-- Material provided --
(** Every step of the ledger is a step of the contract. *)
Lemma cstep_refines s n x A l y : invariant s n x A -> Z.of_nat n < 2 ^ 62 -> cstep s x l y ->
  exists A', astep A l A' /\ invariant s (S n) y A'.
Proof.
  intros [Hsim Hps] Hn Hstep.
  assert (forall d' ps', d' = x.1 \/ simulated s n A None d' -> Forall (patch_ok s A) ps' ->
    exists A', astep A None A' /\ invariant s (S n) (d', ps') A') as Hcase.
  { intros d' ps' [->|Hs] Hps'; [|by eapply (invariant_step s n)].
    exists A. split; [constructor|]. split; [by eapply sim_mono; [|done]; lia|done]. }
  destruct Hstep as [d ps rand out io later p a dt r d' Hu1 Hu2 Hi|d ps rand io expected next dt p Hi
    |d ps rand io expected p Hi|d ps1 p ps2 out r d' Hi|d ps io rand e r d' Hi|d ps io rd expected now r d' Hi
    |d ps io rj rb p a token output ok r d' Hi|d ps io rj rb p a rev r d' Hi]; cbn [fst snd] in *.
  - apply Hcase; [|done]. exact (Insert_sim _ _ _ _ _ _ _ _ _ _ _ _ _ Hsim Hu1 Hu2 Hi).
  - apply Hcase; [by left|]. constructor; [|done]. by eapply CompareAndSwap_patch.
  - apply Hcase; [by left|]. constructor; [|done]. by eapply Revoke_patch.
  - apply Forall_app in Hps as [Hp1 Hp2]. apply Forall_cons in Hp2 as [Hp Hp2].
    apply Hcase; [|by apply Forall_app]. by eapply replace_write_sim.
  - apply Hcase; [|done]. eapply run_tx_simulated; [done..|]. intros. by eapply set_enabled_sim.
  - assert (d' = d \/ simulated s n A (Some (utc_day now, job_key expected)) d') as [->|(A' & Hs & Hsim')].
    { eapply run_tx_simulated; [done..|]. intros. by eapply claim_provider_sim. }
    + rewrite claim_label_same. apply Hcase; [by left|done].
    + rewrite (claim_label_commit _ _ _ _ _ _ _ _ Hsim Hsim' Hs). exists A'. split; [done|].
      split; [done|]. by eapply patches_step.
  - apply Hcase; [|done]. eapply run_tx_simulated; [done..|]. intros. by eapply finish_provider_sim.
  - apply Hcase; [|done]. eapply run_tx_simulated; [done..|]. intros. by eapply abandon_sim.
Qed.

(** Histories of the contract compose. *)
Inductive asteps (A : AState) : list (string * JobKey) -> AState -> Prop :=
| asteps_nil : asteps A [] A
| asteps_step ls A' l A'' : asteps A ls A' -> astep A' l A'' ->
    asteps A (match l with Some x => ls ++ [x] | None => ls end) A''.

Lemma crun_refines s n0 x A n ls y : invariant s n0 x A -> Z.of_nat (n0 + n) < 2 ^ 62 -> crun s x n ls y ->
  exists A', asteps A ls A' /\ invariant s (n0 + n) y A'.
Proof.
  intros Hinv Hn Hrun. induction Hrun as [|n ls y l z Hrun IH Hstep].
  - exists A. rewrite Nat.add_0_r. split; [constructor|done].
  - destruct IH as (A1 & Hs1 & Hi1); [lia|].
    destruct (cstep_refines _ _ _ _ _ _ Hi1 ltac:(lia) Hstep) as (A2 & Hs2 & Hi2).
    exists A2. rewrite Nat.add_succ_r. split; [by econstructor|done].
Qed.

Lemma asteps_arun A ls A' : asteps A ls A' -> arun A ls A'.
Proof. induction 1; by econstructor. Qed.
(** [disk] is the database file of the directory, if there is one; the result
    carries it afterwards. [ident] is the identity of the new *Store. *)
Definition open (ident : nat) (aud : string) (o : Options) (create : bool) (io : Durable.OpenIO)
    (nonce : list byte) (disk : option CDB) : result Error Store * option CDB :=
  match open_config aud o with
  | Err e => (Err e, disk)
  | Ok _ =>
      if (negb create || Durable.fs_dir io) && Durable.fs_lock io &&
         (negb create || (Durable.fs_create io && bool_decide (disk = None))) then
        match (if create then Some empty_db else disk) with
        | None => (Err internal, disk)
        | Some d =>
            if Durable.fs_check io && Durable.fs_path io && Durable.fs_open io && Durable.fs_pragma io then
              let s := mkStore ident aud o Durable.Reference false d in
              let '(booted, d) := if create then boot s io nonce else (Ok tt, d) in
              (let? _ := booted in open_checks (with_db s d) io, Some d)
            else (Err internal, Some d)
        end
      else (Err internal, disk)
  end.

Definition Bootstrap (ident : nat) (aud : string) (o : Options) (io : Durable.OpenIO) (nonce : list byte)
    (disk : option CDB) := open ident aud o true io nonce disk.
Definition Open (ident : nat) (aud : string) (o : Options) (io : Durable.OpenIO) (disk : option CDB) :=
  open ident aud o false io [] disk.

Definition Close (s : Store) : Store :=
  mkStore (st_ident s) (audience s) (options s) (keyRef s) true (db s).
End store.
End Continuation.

-- Task goal --
For every line in the listing above that mentions the word "nonce", make a copy.

-- Answer to this exercise --
    (nonce : list byte) (disk : option CDB) : result Error Store * option CDB :=
              let '(booted, d) := if create then boot s io nonce else (Ok tt, d) in
Definition Bootstrap (ident : nat) (aud : string) (o : Options) (io : Durable.OpenIO) (nonce : list byte)
    (disk : option CDB) := open ident aud o true io nonce disk.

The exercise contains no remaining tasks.